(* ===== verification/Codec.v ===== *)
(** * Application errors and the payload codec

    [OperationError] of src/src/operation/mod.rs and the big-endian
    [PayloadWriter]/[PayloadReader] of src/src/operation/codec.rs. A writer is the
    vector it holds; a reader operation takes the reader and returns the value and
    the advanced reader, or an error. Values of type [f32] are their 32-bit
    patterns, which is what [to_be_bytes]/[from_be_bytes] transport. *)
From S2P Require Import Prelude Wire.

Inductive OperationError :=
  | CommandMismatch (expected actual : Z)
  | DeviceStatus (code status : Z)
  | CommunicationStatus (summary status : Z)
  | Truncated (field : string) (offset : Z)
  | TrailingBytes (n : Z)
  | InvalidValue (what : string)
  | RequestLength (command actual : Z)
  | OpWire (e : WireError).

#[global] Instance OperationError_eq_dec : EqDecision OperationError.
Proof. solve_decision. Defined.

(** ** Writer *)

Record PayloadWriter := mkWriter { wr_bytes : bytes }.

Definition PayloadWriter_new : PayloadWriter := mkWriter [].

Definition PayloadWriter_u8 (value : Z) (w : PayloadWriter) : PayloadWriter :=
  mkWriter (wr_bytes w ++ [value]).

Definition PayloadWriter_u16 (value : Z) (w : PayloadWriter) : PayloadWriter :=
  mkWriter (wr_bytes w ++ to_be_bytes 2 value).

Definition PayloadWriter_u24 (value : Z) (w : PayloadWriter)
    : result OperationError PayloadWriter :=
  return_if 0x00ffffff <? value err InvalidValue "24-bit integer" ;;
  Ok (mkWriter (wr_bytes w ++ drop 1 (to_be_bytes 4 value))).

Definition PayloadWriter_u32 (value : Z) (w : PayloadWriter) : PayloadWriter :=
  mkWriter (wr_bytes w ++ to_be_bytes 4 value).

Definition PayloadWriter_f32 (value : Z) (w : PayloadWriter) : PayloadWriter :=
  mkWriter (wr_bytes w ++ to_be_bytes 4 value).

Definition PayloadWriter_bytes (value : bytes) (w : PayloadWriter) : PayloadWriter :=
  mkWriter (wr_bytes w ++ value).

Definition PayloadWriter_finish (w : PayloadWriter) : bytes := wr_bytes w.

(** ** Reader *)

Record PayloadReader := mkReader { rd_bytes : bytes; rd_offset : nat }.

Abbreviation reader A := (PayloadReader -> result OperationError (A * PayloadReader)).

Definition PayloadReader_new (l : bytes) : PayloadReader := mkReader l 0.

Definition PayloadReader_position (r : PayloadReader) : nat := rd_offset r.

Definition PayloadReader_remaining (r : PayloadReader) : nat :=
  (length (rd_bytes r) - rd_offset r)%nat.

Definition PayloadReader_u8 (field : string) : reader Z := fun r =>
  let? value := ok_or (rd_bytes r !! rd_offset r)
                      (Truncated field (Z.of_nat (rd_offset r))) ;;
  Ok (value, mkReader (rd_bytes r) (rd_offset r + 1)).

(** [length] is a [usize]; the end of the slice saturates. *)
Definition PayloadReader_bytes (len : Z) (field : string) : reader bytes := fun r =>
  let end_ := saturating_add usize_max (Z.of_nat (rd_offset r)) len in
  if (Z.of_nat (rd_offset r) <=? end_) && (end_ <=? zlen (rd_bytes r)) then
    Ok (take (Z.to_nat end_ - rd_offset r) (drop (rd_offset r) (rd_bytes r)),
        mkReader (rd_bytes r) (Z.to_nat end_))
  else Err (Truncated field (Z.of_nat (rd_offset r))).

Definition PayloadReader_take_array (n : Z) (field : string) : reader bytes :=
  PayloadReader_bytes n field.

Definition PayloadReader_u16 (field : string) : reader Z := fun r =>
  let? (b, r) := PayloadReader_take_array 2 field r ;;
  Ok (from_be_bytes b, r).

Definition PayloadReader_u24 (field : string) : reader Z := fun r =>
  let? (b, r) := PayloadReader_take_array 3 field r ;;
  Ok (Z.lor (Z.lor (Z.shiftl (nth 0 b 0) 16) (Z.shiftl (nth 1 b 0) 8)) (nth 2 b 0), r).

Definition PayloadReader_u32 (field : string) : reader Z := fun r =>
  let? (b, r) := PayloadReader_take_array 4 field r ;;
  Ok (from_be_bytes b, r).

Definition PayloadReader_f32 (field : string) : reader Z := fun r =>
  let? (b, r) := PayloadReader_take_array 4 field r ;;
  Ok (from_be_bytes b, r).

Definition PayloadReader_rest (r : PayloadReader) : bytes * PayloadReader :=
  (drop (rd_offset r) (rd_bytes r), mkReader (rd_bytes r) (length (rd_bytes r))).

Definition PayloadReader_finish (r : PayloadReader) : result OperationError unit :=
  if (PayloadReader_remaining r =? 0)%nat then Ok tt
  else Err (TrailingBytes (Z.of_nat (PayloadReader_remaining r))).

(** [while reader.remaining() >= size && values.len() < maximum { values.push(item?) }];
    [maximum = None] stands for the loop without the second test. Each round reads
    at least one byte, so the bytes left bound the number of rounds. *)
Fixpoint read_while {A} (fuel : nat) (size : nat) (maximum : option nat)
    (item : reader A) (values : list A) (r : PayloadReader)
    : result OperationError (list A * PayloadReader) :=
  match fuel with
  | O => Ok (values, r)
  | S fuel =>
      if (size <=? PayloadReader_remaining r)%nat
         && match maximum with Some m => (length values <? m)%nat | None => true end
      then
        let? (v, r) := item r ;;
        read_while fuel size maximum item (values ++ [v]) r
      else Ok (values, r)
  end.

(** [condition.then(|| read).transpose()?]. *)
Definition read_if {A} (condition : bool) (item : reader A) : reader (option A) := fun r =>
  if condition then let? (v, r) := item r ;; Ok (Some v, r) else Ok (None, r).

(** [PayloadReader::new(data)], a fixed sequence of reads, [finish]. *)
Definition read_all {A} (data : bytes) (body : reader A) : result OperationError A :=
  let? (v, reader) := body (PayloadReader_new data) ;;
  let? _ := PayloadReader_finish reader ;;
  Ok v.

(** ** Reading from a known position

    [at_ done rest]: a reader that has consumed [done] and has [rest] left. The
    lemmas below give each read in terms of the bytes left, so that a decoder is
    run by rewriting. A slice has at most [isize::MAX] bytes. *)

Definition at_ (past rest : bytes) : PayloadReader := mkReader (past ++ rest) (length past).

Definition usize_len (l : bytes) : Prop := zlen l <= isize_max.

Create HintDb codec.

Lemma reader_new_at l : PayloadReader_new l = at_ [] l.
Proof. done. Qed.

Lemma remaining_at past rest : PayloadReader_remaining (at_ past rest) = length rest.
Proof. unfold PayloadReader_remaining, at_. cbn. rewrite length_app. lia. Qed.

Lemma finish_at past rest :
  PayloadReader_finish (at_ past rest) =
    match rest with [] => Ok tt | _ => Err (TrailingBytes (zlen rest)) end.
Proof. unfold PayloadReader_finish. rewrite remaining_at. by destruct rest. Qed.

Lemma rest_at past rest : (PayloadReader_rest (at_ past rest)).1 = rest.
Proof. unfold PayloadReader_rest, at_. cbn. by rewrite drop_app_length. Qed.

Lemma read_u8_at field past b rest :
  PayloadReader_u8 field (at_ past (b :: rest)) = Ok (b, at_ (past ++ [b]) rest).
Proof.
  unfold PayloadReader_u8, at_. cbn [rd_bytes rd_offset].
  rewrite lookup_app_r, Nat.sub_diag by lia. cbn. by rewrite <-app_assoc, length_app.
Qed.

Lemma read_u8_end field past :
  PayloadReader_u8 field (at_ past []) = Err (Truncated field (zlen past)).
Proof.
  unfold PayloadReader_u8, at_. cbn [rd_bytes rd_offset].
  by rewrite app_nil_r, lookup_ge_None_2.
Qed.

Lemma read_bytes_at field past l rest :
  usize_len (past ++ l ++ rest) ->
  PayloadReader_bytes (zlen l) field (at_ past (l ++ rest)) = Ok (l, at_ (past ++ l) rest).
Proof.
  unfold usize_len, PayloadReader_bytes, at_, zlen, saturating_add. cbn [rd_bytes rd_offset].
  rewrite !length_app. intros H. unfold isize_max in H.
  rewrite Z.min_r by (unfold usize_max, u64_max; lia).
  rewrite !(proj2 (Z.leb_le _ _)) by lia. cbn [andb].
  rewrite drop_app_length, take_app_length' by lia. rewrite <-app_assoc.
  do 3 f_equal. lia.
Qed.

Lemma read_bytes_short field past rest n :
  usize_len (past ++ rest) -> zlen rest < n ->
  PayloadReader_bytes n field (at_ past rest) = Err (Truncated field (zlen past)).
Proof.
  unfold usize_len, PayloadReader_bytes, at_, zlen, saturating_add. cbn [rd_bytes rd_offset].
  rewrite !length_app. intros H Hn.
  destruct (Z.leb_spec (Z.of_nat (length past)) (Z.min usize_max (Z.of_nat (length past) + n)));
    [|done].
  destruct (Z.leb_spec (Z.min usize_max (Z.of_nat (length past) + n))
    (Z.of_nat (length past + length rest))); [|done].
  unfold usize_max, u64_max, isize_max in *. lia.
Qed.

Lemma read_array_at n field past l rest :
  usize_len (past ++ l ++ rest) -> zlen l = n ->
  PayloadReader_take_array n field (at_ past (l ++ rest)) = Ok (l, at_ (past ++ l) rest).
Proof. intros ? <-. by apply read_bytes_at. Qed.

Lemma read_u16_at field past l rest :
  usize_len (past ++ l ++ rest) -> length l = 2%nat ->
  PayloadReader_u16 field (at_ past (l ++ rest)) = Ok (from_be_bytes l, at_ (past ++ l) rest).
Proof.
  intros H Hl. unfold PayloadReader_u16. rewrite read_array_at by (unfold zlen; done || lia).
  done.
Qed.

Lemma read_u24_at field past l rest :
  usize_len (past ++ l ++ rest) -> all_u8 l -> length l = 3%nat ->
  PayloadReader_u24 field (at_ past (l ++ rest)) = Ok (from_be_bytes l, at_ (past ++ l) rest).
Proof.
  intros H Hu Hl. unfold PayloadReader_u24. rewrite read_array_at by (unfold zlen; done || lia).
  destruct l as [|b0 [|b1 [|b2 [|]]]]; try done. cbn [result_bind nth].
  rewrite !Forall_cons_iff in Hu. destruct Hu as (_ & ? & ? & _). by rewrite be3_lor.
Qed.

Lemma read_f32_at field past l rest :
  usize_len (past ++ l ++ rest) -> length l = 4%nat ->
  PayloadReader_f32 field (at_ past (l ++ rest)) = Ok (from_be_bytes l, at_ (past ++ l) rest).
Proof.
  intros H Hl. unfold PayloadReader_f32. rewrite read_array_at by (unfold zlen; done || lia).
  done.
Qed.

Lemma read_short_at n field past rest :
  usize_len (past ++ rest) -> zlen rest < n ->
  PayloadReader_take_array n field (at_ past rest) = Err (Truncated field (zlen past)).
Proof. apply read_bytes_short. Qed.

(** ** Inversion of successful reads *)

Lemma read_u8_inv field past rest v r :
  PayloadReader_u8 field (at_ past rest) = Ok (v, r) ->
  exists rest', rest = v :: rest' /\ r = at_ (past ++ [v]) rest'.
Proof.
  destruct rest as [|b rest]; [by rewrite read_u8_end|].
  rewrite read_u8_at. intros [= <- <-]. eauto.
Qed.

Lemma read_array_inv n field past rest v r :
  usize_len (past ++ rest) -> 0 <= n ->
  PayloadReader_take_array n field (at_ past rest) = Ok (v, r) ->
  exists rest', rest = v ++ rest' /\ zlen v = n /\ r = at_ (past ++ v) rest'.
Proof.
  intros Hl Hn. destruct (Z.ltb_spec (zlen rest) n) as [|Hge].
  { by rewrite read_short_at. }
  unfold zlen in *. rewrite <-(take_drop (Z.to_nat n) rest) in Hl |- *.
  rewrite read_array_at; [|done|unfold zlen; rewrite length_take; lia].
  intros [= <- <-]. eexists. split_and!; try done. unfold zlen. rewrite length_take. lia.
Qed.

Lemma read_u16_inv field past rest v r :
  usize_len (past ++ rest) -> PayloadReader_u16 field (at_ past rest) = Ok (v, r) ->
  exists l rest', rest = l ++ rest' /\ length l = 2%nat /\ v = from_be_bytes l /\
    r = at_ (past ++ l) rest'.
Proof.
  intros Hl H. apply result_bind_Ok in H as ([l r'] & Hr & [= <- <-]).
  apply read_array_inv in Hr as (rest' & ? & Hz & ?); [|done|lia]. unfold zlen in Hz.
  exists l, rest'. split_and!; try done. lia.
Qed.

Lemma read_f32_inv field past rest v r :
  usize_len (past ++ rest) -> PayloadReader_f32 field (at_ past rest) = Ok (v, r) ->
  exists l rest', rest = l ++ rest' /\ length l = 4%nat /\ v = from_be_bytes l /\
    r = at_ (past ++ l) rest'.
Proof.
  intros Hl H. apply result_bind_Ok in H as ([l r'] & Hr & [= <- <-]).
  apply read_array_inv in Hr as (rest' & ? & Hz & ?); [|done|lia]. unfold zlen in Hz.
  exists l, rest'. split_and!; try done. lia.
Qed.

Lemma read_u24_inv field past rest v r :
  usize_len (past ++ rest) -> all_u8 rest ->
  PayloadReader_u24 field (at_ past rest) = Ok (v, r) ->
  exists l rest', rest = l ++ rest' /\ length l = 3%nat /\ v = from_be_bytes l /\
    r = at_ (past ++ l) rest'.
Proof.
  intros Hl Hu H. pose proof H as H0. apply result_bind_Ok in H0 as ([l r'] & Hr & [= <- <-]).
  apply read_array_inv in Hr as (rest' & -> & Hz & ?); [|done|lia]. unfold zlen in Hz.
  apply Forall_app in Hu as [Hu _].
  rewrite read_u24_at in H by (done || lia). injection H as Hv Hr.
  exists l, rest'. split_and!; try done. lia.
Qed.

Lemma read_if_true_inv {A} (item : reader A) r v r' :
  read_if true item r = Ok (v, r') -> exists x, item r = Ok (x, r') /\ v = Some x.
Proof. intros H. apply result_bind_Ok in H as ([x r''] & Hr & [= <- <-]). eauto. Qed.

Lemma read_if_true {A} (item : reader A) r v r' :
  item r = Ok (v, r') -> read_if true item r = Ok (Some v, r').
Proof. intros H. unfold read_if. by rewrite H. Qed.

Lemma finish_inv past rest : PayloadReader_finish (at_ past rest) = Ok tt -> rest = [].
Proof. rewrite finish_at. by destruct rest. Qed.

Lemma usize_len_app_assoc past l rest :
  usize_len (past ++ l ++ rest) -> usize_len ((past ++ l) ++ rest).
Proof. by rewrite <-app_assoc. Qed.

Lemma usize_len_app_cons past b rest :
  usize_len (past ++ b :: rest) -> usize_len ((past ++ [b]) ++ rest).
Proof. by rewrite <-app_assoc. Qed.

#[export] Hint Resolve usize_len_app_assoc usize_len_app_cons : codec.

- [WORK TASK] Please copy only these lines, exactly: the first line of the records through the line containing "Definition PayloadWriter_u32 (value", ends included.

- [ANSWER AREA]
(* ===== verification/Codec.v ===== *)
(** * Application errors and the payload codec

    [OperationError] of src/src/operation/mod.rs and the big-endian
    [PayloadWriter]/[PayloadReader] of src/src/operation/codec.rs. A writer is the
    vector it holds; a reader operation takes the reader and returns the value and
    the advanced reader, or an error. Values of type [f32] are their 32-bit
    patterns, which is what [to_be_bytes]/[from_be_bytes] transport. *)
From S2P Require Import Prelude Wire.

Inductive OperationError :=
  | CommandMismatch (expected actual : Z)
  | DeviceStatus (code status : Z)
  | CommunicationStatus (summary status : Z)
  | Truncated (field : string) (offset : Z)
  | TrailingBytes (n : Z)
  | InvalidValue (what : string)
  | RequestLength (command actual : Z)
  | OpWire (e : WireError).

#[global] Instance OperationError_eq_dec : EqDecision OperationError.
Proof. solve_decision. Defined.

(** ** Writer *)

Record PayloadWriter := mkWriter { wr_bytes : bytes }.

Definition PayloadWriter_new : PayloadWriter := mkWriter [].

Definition PayloadWriter_u8 (value : Z) (w : PayloadWriter) : PayloadWriter :=
  mkWriter (wr_bytes w ++ [value]).

Definition PayloadWriter_u16 (value : Z) (w : PayloadWriter) : PayloadWriter :=
  mkWriter (wr_bytes w ++ to_be_bytes 2 value).

Definition PayloadWriter_u24 (value : Z) (w : PayloadWriter)
    : result OperationError PayloadWriter :=
  return_if 0x00ffffff <? value err InvalidValue "24-bit integer" ;;
  Ok (mkWriter (wr_bytes w ++ drop 1 (to_be_bytes 4 value))).

Definition PayloadWriter_u32 (value : Z) (w : PayloadWriter) : PayloadWriter :=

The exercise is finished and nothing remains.